EDITOR’S NOTE: Once a month in 2020, The Pathway will examine a classic Hollywood retelling of a biblical story, compare it to the actual Word of God, and discuss its artistic merits. Viewed critically from a biblical worldview, the stretch of biblical epics from the 1940s, ‘50s and ‘60s can prompt discussion and appreciation for God’s truly magnificent story. To see all the Movie Club entries, visit www.mbcpathway.com/movieclub.
“We the nobles of Rome are free to live only for our own pleasure. Could any god offer us more?” Thus begins the 1953 biblical epic, “The Robe.”
And yet, it’s barely a “biblical” epic. Last month we looked at “Barabbas,” which created a fictional backstory of a man barely mentioned in the Bible, but at least he was a man. “The Robe” creates a fictional backstory for the garments worn by Christ and won by a gambling Roman soldier at the foot of the cross.

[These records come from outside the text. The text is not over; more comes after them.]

(** The header length once the prefix is there. *)
Lemma frame_header_len_eq src m byte : bytes src -> 5 <= zlen src ->
  zslice src 0 4 = Some m -> zget src 4 = Some byte ->
  frame_header_len src =
    if skippable_magic (le_val m) then 8
    else if negb (le_val m =? ZSTD_MAGIC) then 5
    else 5 + Z.b2z (negb (single_segment_flag (MkDescriptor byte)))
           + unwrap_or_0 (dictionary_id_bytes (MkDescriptor byte))
           + unwrap_or_0 (frame_content_size_bytes (MkDescriptor byte)).
Proof.
  intros Hs H5 Hm Hb. unfold frame_header_len.
  destruct src as [|m0 [|m1 [|m2 [|m3 [|b rest]]]]];
    try (rewrite ?zlen_cons in H5; change (zlen (@nil Z)) with 0 in H5; lia).
  assert (zslice (m0 :: m1 :: m2 :: m3 :: b :: rest) 0 FRAME_HEADER_PREFIX_LEN =
    Some [m0; m1; m2; m3; b]) as ->.
  { rewrite zslice_ok; [done|done|]. unfold FRAME_HEADER_PREFIX_LEN. lia. }
  rewrite zslice_ok in Hm by lia. injection Hm as <-.
  change (ztake (4 - 0) (zdrop 0 (m0 :: m1 :: m2 :: m3 :: b :: rest))) with [m0; m1; m2; m3].
  injection Hb as ->. done.
Qed.

Lemma frame_header_len_short src : zlen src < 5 -> frame_header_len src = 5.
Proof. intros. unfold frame_header_len, FRAME_HEADER_PREFIX_LEN. by rewrite zslice_None. Qed.

Lemma frame_header_len_range src : bytes src -> 5 <= frame_header_len src <= 18.
Proof.
  intros Hs. destruct (Z_lt_dec (zlen src) 5).
  { rewrite frame_header_len_short by done. lia. }
  destruct (zslice_is_Some src 0 4) as (m & Hm & _); [lia..|].
  destruct (zget_is_Some src 4) as [byte Hb]; [lia|].
  rewrite (frame_header_len_eq src m byte) by (done || lia).
  pose proof (Forall_zget _ _ _ _ Hs Hb) as Hbyte.
  destruct (dictionary_id_bytes_ok byte Hbyte) as (idl & -> & Hidl).
  destruct (frame_content_size_bytes_ok byte Hbyte) as (k & -> & Hk). cbn [unwrap_or_0].
  destruct (skippable_magic _); [lia|]. destruct (negb _); [lia|].
  destruct (negb _); cbn [Z.b2z]; lia.
Qed.

Lemma content_size_fold l k a : bytes l -> 0 <= k -> 8 * (k + zlen l) <= 64 ->
  foldl (fun fcs '(i, b) => fcs + wshl 64 b (8 * i)) a (imap (fun i x => (k + Z.of_nat i, x)) l)
    = a + 2 ^ (8 * k) * le_val l.
Proof.
  intros Hl. revert k a. induction Hl as [|b l Hb Hl IH]; intros k a Hk H64; cbn [le_val].
  - cbn. lia.
  - rewrite zlen_cons in H64. pose proof (zlen_nonneg l). rewrite imap_cons. cbn [foldl].
    rewrite Z.add_0_r.
    rewrite (imap_ext _ (fun i x => (k + 1 + Z.of_nat i, x))) by (intros; cbn; f_equal; lia).
    rewrite IH by lia. rewrite wshl_div by lia. unfold is_byte in Hb.
    assert (2 ^ (8 * k + 8) <= 2 ^ 64) as Hle by (apply pow2_le; lia).
    rewrite pow2_add in Hle by lia. pose proof (pow2_pos (8 * k) ltac:(lia)).
    change (2 ^ 8) with 256 in Hle. rewrite Z.mod_small by nia.
    replace (8 * (k + 1)) with (8 * k + 8) by lia. rewrite pow2_add by lia.
    change (2 ^ 8) with 256. nia.
Qed.
Lemma frame_header_roundtrip_witness : exists h,
  parse_frame_header (write_frame_header [] (Some 1000000) 17 true 300 ++ [1; 2]) = Ok (h, 12) /\
  window_size h = Ok 131072.
Proof.
  assert (forall n, Some 1000000 = Some n -> 0 <= n < 2 ^ 64) as H1
    by (intros n [= <-]; vm_compute; split; congruence).
  destruct (frame_header_roundtrip (Some 1000000) 17 true 300 [1; 2] H1 ltac:(lia)
    ltac:(vm_compute; split; congruence)) as (h & Hp & _ & _ & _ & _ & Hw).
  exists h. split; [exact Hp|exact Hw].
Defined.
(* ===== verification/CopyProofs.v ===== *)
(** * The four variants implement one copy

    [WildCopyLaws] is what sequence execution asks of its copies; [Fallback],
    [FallbackShortOffsets], [Avx2] and [Avx2ShortOffsets] are its instances.
    The chunked copies of a match rest on one lemma, [period_chunk]: a chunk
    copied from a multiple of the offset back, no shorter than the chunk,
    continues the period. *)

From S2P Require Import Prelude Words Constants Errors FseBuild Copy.

(** ** Frames *)

(** Only the [k] output bytes from [dst] changed. *)
Record frame (m m' : Mem) (dst k : Z) : Prop := {
  fr_len : zlen (m_out m') = zlen (m_out m);
  fr_lit : m_lit m' = m_lit m;
  fr_ext : m_ext m' = m_ext m;
  fr_out : forall j, j < dst \/ dst + k <= j -> zget (m_out m') j = zget (m_out m) j;
}.

Lemma frame_refl m dst k : frame m m dst k.
Proof. by split. Qed.

Lemma frame_trans m m1 m2 dst k d1 k1 d2 k2 : frame m m1 d1 k1 -> frame m1 m2 d2 k2 ->
  dst <= d1 -> d1 + k1 <= dst + k -> dst <= d2 -> d2 + k2 <= dst + k -> frame m m2 dst k.
Proof.
  intros [L1 A1 B1 O1] [L2 A2 B2 O2] ????. split; [congruence..|].
  intros j Hj. rewrite O2 by lia. apply O1. lia.
Qed.

Lemma frame_weaken m m' d k dst n : frame m m' d k -> dst <= d -> d + k <= dst + n -> frame m m' dst n.
Proof. intros [? ? ? H] ??. split; [done..|]. intros j Hj. apply H. lia. Qed.

Lemma frame_buffer m m' dst k b : frame m m' dst k -> b <> BOut -> buffer m' b = buffer m b.
Proof. intros [_ Hl He _] Hb. by destruct b. Qed.

Lemma frame_buffer_len m m' dst k b : frame m m' dst k -> zlen (buffer m' b) = zlen (buffer m b).
Proof. intros [Hl Hlit Hext _]. destruct b; cbn; congruence. Qed.

(** ** One chunk *)

Lemma zget_splice3 (l s : list Z) a j : 0 <= a -> a + zlen s <= zlen l ->
  zget (ztake a l ++ s ++ zdrop (a + zlen s) l) j =
    if (a <=? j) && (j <? a + zlen s) then zget s (j - a) else zget l j.
Proof.
  intros Ha Hl. pose proof (zlen_nonneg s).
  assert (zlen (ztake a l) = a) as Ht by (apply zlen_ztake; lia).
  destruct (Z.leb_spec a j); cbn [andb]; [destruct (Z.ltb_spec j (a + zlen s))|].
  - rewrite zget_app_r, Ht by lia. by rewrite zget_app_l by lia.
  - rewrite zget_app_r, Ht by lia. rewrite zget_app_r by lia. rewrite zget_zdrop by lia. f_equal. lia.
  - rewrite zget_app_l by lia. destruct (Z_lt_dec j 0).
    + unfold zget. by rewrite (proj2 (Z.ltb_lt j 0)).
    + by rewrite zget_ztake by lia.
Qed.

Lemma write_ok m dst bs : 0 <= dst -> dst + zlen bs <= zlen (m_out m) ->
  returns (fun m' => frame m m' dst (zlen bs) /\
      forall i, 0 <= i < zlen bs -> zget (m_out m') (dst + i) = zget bs i) (write m dst bs).
Proof.
  intros Hd Hl. unfold write, copy_from_slice, on_slice. pose proof (zlen_nonneg bs).
  rewrite slice_ok by lia. cbn [mbind res_bind].
  rewrite zlen_ztake by (rewrite zlen_zdrop by lia; lia).
  replace (dst + zlen bs - dst) with (zlen bs) by lia. rewrite Z.eqb_refl.
  cbn [rassert mbind res_bind returns m_out]. split.
  - split; cbn; try done.
    + rewrite !zlen_app, zlen_ztake, zlen_zdrop by lia. lia.
    + intros j Hj. rewrite zget_splice3 by lia.
      destruct (Z.leb_spec dst j), (Z.ltb_spec j (dst + zlen bs)); cbn [andb]; done || lia.
  - intros i Hi. rewrite zget_splice3 by lia.
    rewrite (proj2 (Z.leb_le _ _)), (proj2 (Z.ltb_lt _ _)) by lia. cbn [andb]. f_equal. lia.
Qed.

(** What one chunk does: its bytes are those of the memory before it. *)
Definition chunked (m : Mem) (dst : Z) (src : ptr) (n : Z) (m' : Mem) : Prop :=
  frame m m' dst n /\
  forall i, 0 <= i < n -> zget (m_out m') (dst + i) = zget (buffer m src.1) (src.2 + i).

Lemma copy_ok m dst src n : 0 <= src.2 -> 0 <= n -> src.2 + n <= zlen (buffer m src.1) ->
  0 <= dst -> dst + n <= zlen (m_out m) ->
  returns (chunked m dst src n) (copy m dst src n).
Proof.
  intros Hs Hn Hsl Hd Hdl. unfold copy, read. rewrite slice_ok by lia. cbn [mbind res_bind].
  set (bs := ztake _ _).
  assert (zlen bs = n) as Hbs.
  { unfold bs. rewrite zlen_ztake; [lia|]. rewrite zlen_zdrop by lia. lia. }
  eapply returns_mono; [apply write_ok; lia|]. intros m' [Hf Hb]. rewrite Hbs in *.
  split; [done|]. intros i Hi. rewrite Hb by done. unfold bs.
  rewrite zget_ztake by lia. rewrite zget_zdrop by lia. done.
Qed.

Lemma copy_nonoverlapping_ok m dst src n : 0 <= src.2 -> 0 <= n ->
  src.2 + n <= zlen (buffer m src.1) -> 0 <= dst -> dst + n <= zlen (m_out m) ->
  (src.1 <> BOut \/ n <= Z.abs (dst - src.2)) ->
  returns (chunked m dst src n) (copy_nonoverlapping m dst src n).
Proof.
  intros Hs Hn Hsl Hd Hdl Hov. unfold copy_nonoverlapping.
  assert (negb (bool_decide (src.1 = BOut)) || (n <=? Z.abs (dst - src.2)) = true) as ->.
  { apply orb_true_iff. destruct Hov as [Hb|Ha].
    - left. by rewrite bool_decide_eq_false_2.
    - right. by apply Z.leb_le. }
  cbn [rassert mbind res_bind]. by apply copy_ok.
Qed.

(** ** Periods *)

(** The first [k] bytes of the match at [dst] repeat with period [offset]. *)
Definition periodic (m : Mem) (dst offset k : Z) : Prop :=
  forall i, 0 <= i < k -> zget (m_out m) (dst + i) = zget (m_out m) (dst + i - offset).

Lemma periodic_0 m dst offset : periodic m dst offset 0.
Proof. intros i Hi. lia. Qed.

Lemma periodic_le m dst offset k k' : periodic m dst offset k -> k' <= k -> periodic m dst offset k'.
Proof. intros H Hk i Hi. apply H. lia. Qed.

(** Bytes [q] periods apart. *)
Lemma periodic_chain m dst offset k : periodic m dst offset k -> 1 <= offset ->
  forall q y, y < dst + k -> (q = 0%nat \/ dst <= y - (Z.of_nat q - 1) * offset) ->
  zget (m_out m) y = zget (m_out m) (y - Z.of_nat q * offset).
Proof.
  intros Hp Ho q. induction q as [|q IH]; intros y Hy Hq.
  - f_equal. lia.
  - destruct Hq as [?|Hq]; [lia|]. rewrite IH; [|lia|destruct q; [by left|right; nia]].
    replace (y - Z.of_nat q * offset) with (dst + (y - dst - Z.of_nat q * offset)) by lia.
    rewrite Hp by nia. f_equal. lia.
Qed.

Lemma period_chunk m m' dst offset k D n : periodic m dst offset k -> 1 <= offset -> 0 <= k ->
  (offset | D) -> 0 < D <= k + offset -> n <= D ->
  chunked m (dst + k) (BOut, dst + k - D) n m' -> periodic m' dst offset (k + n).
Proof.
  intros Hp Ho Hk [q Hq] HD Hn [[_ _ _ Hf] Hb] i Hi. cbn in Hb.
  destruct (Z_lt_dec i k) as [Hik|Hik].
  { rewrite !Hf by lia. apply Hp; lia. }
  replace (dst + i) with (dst + k + (i - k)) at 1 by lia. rewrite Hb by lia.
  destruct (Z_lt_dec (i - k) offset) as [Hlt|Hge].
  - rewrite (Hf (dst + i - offset)) by lia.
    assert (1 <= q) by nia.
    rewrite (periodic_chain m dst offset k Hp Ho (Z.to_nat (q - 1)) (dst + i - offset));
      [f_equal; nia|lia|].
    destruct (Z.eq_dec q 1) as [->|]; [by left|right]. nia.
  - replace (dst + i - offset) with (dst + k + (i - k - offset)) by lia. rewrite Hb by lia.
    replace (dst + k - D + (i - k)) with (dst + (i - D)) by lia. rewrite Hp by lia. f_equal. lia.
Qed.

(** ** Strided loops *)

Lemma padd_padd src a b : padd (padd src a) b = padd src (a + b).
Proof. unfold padd. cbn. f_equal. lia. Qed.

Lemma padd_0 src : padd src 0 = src.
Proof. destruct src. unfold padd. cbn. f_equal. lia. Qed.

(** A loop that copies [c] more bytes a turn until [K]. *)
Lemma stride_ok (body : Mem * Z * ptr -> dec (Mem * Z * ptr + Mem)) c dst0 src0 k0 K
    (Inv : Z -> Mem -> Prop) fuel m :
  0 < c -> Inv k0 m -> k0 < K -> (Z.to_nat (K - k0) < fuel)%nat ->
  (forall k m, Inv k m -> k0 <= k < K ->
     returns (fun r => exists m', Inv (k + c) m' /\
       r = if dst0 + K <=? dst0 + k + c then inr m' else inl (m', dst0 + k + c, padd src0 (k + c)))
       (body (m, dst0 + k, padd src0 k))) ->
  returns (fun m' => exists k, K <= k < K + c /\ Inv k m')
    (loopM fuel body (m, dst0 + k0, padd src0 k0)).
Proof.
  intros Hc HI HK Hf Hb.
  apply (returns_loopM (fun '(m, dst, src) => exists k, k0 <= k < K /\ Inv k m /\
           dst = dst0 + k /\ src = padd src0 k)
         (fun '(_, dst, _) => Z.to_nat (dst0 + K - dst))).
  - exists k0. split; [lia|done].
  - lia.
  - intros [[m1 dst] src] (k & Hk & HIk & -> & ->).
    eapply returns_mono; [by apply Hb|]. intros r (m' & Hm' & ->).
    destruct (Z.leb_spec (dst0 + K) (dst0 + k + c)).
    + exists (k + c). split; [lia|done].
    + split; [|lia]. exists (k + c). split; [lia|]. split; [done|]. split; [lia|done].
Qed.

(** Two chunks of 16 are a turn of [wildcopy]. *)
Definition pair16 (m : Mem) (dst : Z) (src : ptr) : dec Mem :=
  m ← copy16 m dst src; copy16 m (dst + 16) (padd src 16).

(** The loops, given what a chunk keeps. *)
Section strides.
Context (Inv : Z -> Mem -> Prop) (dst0 : Z) (src0 : ptr).

Lemma wildcopy32_stride m k0 len : Inv k0 m -> 1 <= len ->
  (forall k m, Inv k m -> k0 <= k < k0 + len ->
     returns (Inv (k + 32)) (copy m (dst0 + k) (padd src0 k) 32)) ->
  returns (fun m' => exists k, k0 + len <= k < k0 + len + 32 /\ Inv k m')
    (wildcopy32 m (dst0 + k0) (padd src0 k0) len).
Proof.
  intros HI Hl Hs. unfold wildcopy32. apply stride_ok; try lia; [done|].
  intros k m1 HIk Hk. eapply returns_bind; [by apply Hs|]. intros m2 Hm2. cbn [returns].
  exists m2. split; [done|]. rewrite padd_padd, <- !Z.add_assoc. done.
Qed.

Lemma overlap8_stride m k0 len : Inv k0 m -> 1 <= len ->
  (forall k m, Inv k m -> k0 <= k < k0 + len ->
     returns (Inv (k + 8)) (copy_nonoverlapping m (dst0 + k) (padd src0 k) 8)) ->
  returns (fun m' => exists k, k0 + len <= k < k0 + len + 8 /\ Inv k m')
    (wildcopy_overlap8 m (dst0 + k0) (padd src0 k0) len).
Proof.
  intros HI Hl Hs. unfold wildcopy_overlap8. apply stride_ok; try lia; [done|].
  intros k m1 HIk Hk. eapply returns_bind; [by apply Hs|]. intros m2 Hm2. cbn [returns].
  exists m2. split; [done|]. rewrite padd_padd, <- !Z.add_assoc. done.
Qed.

Lemma wildcopy_stride m k0 len : Inv k0 m -> 1 <= len ->
  (forall k m, Inv k m -> k0 <= k < k0 + len + 16 ->
     returns (Inv (k + 16)) (copy16 m (dst0 + k) (padd src0 k))) ->
  returns (fun m' => exists k, k0 + len <= k < k0 + len + 32 /\ Inv k m')
    (wildcopy m (dst0 + k0) (padd src0 k0) len).
Proof.
  intros HI Hl Hs. unfold wildcopy. eapply returns_bind; [apply Hs; done || lia|].
  intros m1 Hm1. destruct (Z.leb_spec len 16).
  { exists (k0 + 16). split; [lia|done]. }
  rewrite padd_padd. replace (dst0 + k0 + 16) with (dst0 + (k0 + 16)) by lia.
  replace (dst0 + k0 + len) with (dst0 + (k0 + len)) by lia.
  apply (stride_ok _ 32 dst0 src0 (k0 + 16) (k0 + len) Inv); try lia; [done|].
  intros k m2 HIk Hk. eapply returns_bind; [apply Hs; done || lia|]. intros m3 Hm3.
  rewrite !padd_padd. replace (dst0 + k + 16) with (dst0 + (k + 16)) by lia.
  eapply returns_bind; [apply Hs; done || lia|]. intros m4 Hm4. cbn [returns].
  exists m4. split; [by replace (k + 32) with (k + 16 + 16) by lia|done].
Qed.
End strides.

(** ** Plain forward copies *)

(** The [k] bytes from [dst0] are those from [src0] of the memory [m0]; the
    source is another buffer, or ahead of the destination by [w]. *)
Definition forwarded (m0 : Mem) (dst0 : Z) (src0 : ptr) (k : Z) (m : Mem) : Prop :=
  0 <= k /\ frame m0 m dst0 k /\
  forall i, 0 <= i < k -> zget (m_out m) (dst0 + i) = zget (buffer m0 src0.1) (src0.2 + i).

Lemma forwarded_0 m dst src : forwarded m dst src 0 m.
Proof. split; [done|]. split; [apply frame_refl|]. intros i Hi. lia. Qed.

Richard Burton (most famous for being married to Elizabeth Taylor… twice) stars as Marcellus Gallius, a made-up Roman tribune tasked with carrying out Christ’s execution. He’s joined by Victor Mature (Samson from “Samson and Delilah”) as a freed slave convinced that Jesus is indeed the long-promised Messiah. Both men’s lives are thrown into chaos by the titular robe of Christ.
The (Good) Book
All four Gospels mention the clothes that Jesus wore being divided by lots among the soldiers. The pivotal event of the movie is indeed biblical, but the bulk of the movie is complete fiction. Whereas last month’s “Barabbas” created hypothetical backstory of a man barely mentioned in the Bible, “The Robe” creates a hypothetical backstory for the garments worn by Christ and won by those soldiers at the cross.
Much like “Barabbas” you can ding “The Robe” for treating the Savior of all Mankind or the biblical narrative as a tangential plot point in service of a man-centered story. This is fair criticism. We never really even see Jesus in the movie; only other characters’ reaction to Him. A movie will never be a substitute for studying the Word of God. However, I prefer to think of these films as hypothetical examples of how the gospel enters into our own stories, taking over the starring roles of our own “movies.”
Worth the Watch?
I thoroughly enjoyed the first half of “The Robe.” Alas, things devolved from there. The superstition surrounding the actual physical object of the robe began to wear on me. It bordered too much on relic-worship for me.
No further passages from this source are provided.